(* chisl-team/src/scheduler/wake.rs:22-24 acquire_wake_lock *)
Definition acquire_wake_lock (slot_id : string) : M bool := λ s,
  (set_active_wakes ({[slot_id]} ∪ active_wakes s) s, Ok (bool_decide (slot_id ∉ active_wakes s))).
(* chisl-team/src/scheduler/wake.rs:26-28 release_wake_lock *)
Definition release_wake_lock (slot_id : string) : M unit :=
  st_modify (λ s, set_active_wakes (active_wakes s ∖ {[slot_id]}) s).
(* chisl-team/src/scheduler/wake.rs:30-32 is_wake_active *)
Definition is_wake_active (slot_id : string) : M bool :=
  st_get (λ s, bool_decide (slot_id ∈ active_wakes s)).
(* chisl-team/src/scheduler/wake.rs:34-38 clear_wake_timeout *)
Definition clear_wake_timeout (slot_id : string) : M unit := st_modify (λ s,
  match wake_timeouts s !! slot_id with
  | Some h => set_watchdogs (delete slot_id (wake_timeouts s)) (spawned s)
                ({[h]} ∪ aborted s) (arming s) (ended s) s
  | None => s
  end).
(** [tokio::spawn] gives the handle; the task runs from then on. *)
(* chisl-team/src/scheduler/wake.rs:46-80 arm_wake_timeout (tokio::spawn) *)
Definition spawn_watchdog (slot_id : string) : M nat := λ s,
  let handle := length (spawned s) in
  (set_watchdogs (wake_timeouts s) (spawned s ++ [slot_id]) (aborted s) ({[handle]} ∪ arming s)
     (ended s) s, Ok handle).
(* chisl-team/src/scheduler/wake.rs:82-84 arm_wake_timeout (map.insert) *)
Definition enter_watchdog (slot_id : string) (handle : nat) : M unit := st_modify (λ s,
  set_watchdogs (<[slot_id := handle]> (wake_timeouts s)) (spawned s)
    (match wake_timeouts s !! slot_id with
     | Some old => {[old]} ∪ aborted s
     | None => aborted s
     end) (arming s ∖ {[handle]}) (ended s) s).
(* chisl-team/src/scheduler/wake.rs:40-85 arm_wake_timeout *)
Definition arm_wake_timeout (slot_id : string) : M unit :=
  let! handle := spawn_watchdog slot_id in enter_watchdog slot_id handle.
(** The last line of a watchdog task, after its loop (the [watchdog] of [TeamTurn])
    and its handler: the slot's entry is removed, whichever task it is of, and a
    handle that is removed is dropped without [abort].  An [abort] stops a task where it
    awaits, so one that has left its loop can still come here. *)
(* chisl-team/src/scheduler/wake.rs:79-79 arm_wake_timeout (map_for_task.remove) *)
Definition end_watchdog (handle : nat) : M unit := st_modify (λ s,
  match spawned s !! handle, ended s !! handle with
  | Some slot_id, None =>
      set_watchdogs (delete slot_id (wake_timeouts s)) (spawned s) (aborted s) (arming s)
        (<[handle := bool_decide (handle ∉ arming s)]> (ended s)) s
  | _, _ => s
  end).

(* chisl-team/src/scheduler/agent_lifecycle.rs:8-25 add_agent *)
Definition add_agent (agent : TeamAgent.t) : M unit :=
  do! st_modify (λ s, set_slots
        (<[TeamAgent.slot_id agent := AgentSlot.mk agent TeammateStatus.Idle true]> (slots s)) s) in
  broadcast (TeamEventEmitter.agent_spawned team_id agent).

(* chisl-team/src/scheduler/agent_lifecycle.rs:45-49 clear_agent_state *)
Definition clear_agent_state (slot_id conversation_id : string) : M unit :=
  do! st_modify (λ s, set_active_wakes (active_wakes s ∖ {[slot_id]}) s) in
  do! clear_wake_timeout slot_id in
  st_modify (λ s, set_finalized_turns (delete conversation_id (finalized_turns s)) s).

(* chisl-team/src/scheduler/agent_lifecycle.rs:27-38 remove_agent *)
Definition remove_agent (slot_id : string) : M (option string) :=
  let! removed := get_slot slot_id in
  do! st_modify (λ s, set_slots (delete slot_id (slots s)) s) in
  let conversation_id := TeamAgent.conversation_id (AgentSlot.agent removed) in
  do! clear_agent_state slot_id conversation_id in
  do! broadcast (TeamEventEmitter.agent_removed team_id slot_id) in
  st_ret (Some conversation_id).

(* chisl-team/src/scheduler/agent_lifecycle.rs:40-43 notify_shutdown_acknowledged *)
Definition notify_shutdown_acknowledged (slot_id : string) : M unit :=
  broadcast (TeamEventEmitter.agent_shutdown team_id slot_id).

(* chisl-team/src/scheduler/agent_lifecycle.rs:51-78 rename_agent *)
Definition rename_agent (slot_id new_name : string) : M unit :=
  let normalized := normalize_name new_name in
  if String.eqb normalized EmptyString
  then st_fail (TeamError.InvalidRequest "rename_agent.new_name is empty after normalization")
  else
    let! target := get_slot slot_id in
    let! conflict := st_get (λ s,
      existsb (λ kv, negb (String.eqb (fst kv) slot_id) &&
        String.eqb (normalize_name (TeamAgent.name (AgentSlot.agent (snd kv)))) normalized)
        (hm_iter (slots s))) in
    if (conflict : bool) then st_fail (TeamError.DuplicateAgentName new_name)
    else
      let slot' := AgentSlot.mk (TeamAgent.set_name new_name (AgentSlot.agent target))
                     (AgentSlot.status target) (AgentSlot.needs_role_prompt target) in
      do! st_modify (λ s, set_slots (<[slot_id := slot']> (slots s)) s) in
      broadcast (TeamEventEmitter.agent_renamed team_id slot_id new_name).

---------------

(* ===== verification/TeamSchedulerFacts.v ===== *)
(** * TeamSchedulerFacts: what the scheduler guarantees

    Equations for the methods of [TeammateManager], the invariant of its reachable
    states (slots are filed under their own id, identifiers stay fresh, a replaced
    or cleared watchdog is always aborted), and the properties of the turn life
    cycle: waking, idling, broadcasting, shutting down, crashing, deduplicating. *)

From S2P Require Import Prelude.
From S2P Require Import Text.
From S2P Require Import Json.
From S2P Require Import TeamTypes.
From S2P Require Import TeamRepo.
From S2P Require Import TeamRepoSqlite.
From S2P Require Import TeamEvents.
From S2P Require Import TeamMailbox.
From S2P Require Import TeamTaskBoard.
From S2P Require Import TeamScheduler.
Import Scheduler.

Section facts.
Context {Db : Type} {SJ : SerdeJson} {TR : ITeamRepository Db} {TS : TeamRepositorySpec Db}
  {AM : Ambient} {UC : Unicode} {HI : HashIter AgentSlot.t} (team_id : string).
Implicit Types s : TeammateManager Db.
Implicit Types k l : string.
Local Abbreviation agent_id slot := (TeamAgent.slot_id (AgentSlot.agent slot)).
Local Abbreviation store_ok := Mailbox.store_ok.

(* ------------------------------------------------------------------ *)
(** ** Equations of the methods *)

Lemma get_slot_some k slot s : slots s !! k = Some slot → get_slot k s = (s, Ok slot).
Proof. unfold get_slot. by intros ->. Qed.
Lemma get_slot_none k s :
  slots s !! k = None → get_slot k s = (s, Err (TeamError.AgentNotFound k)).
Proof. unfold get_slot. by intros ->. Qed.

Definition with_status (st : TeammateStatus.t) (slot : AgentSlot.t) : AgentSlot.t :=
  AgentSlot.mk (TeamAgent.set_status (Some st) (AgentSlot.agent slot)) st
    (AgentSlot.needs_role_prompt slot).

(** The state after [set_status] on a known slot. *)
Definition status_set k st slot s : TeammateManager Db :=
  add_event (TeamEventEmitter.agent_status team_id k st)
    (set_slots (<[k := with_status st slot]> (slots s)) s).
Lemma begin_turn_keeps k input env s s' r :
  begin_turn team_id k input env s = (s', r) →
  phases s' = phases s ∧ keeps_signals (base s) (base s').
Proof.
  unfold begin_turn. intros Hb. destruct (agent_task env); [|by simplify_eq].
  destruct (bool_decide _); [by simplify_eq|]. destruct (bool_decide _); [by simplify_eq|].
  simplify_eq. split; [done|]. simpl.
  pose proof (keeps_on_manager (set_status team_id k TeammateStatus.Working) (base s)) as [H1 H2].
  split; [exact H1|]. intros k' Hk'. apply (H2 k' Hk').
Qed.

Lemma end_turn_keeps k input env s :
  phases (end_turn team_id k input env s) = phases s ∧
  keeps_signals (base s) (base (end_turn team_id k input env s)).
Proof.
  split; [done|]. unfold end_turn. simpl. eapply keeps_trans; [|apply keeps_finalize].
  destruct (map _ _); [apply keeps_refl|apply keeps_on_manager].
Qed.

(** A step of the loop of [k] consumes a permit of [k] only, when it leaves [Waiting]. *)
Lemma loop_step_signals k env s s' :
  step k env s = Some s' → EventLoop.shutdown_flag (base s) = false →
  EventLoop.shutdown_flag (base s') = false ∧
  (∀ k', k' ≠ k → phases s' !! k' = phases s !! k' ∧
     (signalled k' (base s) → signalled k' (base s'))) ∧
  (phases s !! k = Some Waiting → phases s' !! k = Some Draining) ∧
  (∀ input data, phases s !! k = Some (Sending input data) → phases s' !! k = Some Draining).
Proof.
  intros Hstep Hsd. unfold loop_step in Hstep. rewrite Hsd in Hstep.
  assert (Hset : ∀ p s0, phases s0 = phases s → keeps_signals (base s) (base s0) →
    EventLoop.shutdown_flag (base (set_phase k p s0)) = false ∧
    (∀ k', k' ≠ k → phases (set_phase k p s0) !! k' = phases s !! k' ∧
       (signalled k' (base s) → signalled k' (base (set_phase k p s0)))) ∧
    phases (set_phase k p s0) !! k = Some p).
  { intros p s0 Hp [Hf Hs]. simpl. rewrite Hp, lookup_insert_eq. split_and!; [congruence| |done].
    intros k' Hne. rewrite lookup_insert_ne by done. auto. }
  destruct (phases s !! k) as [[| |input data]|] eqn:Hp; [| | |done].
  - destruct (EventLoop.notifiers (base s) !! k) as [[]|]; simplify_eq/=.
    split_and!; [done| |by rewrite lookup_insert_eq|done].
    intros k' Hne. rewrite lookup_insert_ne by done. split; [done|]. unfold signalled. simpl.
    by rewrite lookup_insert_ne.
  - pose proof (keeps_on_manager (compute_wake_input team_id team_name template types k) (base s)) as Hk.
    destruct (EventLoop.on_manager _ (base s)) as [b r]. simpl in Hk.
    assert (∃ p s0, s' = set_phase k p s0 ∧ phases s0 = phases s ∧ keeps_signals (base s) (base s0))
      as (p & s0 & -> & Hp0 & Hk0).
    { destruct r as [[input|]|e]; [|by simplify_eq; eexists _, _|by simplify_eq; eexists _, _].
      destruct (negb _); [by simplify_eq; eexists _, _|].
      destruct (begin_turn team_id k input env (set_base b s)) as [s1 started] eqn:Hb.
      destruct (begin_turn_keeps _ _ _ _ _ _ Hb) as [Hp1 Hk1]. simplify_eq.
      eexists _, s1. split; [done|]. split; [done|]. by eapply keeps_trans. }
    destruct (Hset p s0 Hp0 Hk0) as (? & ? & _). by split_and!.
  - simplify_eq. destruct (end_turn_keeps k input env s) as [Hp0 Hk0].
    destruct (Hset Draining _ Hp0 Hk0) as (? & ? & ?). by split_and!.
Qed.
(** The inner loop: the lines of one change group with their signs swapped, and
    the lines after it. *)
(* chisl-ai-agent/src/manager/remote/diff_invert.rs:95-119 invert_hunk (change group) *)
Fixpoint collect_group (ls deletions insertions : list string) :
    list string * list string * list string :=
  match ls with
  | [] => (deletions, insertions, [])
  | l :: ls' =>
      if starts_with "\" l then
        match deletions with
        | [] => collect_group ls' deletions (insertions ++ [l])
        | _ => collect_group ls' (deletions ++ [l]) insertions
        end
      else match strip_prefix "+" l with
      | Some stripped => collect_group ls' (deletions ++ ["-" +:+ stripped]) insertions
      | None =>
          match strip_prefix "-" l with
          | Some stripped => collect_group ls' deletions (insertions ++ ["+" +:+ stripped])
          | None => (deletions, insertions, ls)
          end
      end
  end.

---------------

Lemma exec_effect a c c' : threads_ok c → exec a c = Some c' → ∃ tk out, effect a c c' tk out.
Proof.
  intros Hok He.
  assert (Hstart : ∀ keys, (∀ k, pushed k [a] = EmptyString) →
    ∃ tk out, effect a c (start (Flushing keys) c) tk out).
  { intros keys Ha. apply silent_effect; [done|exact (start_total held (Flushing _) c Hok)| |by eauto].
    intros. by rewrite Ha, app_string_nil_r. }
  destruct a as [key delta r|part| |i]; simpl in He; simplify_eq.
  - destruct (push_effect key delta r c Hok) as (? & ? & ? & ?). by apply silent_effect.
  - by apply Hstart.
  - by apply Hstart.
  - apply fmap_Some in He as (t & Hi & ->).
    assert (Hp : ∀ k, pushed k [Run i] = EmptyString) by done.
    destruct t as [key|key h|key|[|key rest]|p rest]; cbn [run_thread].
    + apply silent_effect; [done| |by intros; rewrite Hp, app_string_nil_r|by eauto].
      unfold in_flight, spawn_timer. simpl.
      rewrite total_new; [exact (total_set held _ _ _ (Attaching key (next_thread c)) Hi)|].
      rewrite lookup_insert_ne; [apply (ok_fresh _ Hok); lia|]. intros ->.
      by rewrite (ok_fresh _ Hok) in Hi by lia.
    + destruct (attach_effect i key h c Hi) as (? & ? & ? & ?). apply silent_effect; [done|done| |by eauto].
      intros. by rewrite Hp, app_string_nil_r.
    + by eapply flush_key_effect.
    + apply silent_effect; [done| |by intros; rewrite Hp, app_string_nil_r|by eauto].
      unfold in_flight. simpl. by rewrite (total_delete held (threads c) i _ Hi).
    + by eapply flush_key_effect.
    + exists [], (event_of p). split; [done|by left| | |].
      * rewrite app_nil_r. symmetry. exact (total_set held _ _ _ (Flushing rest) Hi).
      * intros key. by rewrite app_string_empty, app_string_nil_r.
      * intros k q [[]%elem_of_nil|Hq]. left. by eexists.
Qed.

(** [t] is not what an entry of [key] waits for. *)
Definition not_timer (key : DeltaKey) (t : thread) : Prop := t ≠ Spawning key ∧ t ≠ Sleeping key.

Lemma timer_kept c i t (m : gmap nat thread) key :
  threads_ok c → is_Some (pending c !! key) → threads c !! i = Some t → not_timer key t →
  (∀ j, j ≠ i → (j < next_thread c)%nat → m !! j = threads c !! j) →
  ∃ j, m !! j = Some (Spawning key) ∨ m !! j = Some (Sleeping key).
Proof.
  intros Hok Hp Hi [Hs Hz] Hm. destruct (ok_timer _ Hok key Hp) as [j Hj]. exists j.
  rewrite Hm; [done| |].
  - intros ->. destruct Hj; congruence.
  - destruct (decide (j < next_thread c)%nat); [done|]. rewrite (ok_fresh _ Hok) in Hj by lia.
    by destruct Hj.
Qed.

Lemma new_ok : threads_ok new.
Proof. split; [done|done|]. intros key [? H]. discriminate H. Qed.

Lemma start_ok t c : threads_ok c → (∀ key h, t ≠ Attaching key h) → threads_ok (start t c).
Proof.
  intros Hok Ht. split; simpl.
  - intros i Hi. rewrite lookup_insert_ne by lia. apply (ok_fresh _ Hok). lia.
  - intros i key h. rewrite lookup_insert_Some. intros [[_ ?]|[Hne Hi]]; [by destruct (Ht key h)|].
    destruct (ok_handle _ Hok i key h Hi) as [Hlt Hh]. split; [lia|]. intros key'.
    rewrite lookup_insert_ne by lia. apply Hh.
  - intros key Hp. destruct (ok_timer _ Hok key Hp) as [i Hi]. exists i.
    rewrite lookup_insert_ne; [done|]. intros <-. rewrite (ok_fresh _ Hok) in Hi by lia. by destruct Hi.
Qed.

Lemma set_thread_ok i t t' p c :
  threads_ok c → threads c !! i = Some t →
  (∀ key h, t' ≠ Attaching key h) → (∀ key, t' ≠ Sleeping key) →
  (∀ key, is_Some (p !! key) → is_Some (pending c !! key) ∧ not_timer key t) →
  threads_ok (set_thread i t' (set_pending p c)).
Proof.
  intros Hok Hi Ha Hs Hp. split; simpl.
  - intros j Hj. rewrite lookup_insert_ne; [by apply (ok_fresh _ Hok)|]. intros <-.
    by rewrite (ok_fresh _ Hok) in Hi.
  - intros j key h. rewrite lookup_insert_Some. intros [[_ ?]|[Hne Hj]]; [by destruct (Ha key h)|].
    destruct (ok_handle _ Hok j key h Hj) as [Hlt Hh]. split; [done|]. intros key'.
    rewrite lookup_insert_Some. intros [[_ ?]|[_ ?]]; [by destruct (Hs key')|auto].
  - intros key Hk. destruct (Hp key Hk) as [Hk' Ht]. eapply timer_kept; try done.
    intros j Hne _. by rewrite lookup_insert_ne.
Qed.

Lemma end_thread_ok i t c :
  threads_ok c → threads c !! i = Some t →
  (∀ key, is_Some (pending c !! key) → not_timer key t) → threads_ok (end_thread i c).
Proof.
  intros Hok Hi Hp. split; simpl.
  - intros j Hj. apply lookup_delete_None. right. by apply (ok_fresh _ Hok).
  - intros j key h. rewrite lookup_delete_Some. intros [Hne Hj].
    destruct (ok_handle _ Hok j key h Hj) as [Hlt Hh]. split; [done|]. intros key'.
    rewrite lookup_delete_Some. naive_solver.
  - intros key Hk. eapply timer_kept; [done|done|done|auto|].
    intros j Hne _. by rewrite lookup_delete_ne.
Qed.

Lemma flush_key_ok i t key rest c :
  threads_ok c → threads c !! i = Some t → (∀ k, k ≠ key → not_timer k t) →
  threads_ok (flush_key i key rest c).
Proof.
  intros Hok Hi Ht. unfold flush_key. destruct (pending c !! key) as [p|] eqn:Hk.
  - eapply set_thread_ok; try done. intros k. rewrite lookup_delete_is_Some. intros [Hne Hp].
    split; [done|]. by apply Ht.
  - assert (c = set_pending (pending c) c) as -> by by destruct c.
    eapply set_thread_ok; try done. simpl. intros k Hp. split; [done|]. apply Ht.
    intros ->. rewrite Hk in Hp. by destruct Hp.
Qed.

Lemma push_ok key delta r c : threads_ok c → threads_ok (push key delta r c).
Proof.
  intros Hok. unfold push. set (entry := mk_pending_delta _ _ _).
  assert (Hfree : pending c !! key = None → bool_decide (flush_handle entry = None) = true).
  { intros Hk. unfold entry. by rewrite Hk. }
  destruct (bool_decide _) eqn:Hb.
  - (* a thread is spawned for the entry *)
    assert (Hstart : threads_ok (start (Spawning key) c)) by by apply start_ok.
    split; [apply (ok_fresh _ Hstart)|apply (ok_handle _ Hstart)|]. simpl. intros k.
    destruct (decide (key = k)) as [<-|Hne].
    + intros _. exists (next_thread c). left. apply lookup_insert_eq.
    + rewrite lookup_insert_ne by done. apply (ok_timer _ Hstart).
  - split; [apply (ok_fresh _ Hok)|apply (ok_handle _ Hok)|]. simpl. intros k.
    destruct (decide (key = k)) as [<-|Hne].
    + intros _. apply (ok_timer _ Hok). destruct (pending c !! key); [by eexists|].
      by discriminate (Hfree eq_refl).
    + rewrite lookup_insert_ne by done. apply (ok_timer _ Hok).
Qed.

---------------

◆ INSTRUCTIONS FOR THE TASK
Check each line of the material for the word "their". Copy the ones that have it.

◆ RESULT OF THE TASK
    states (slots are filed under their own id, identifiers stay fresh, a replaced
(** The inner loop: the lines of one change group with their signs swapped, and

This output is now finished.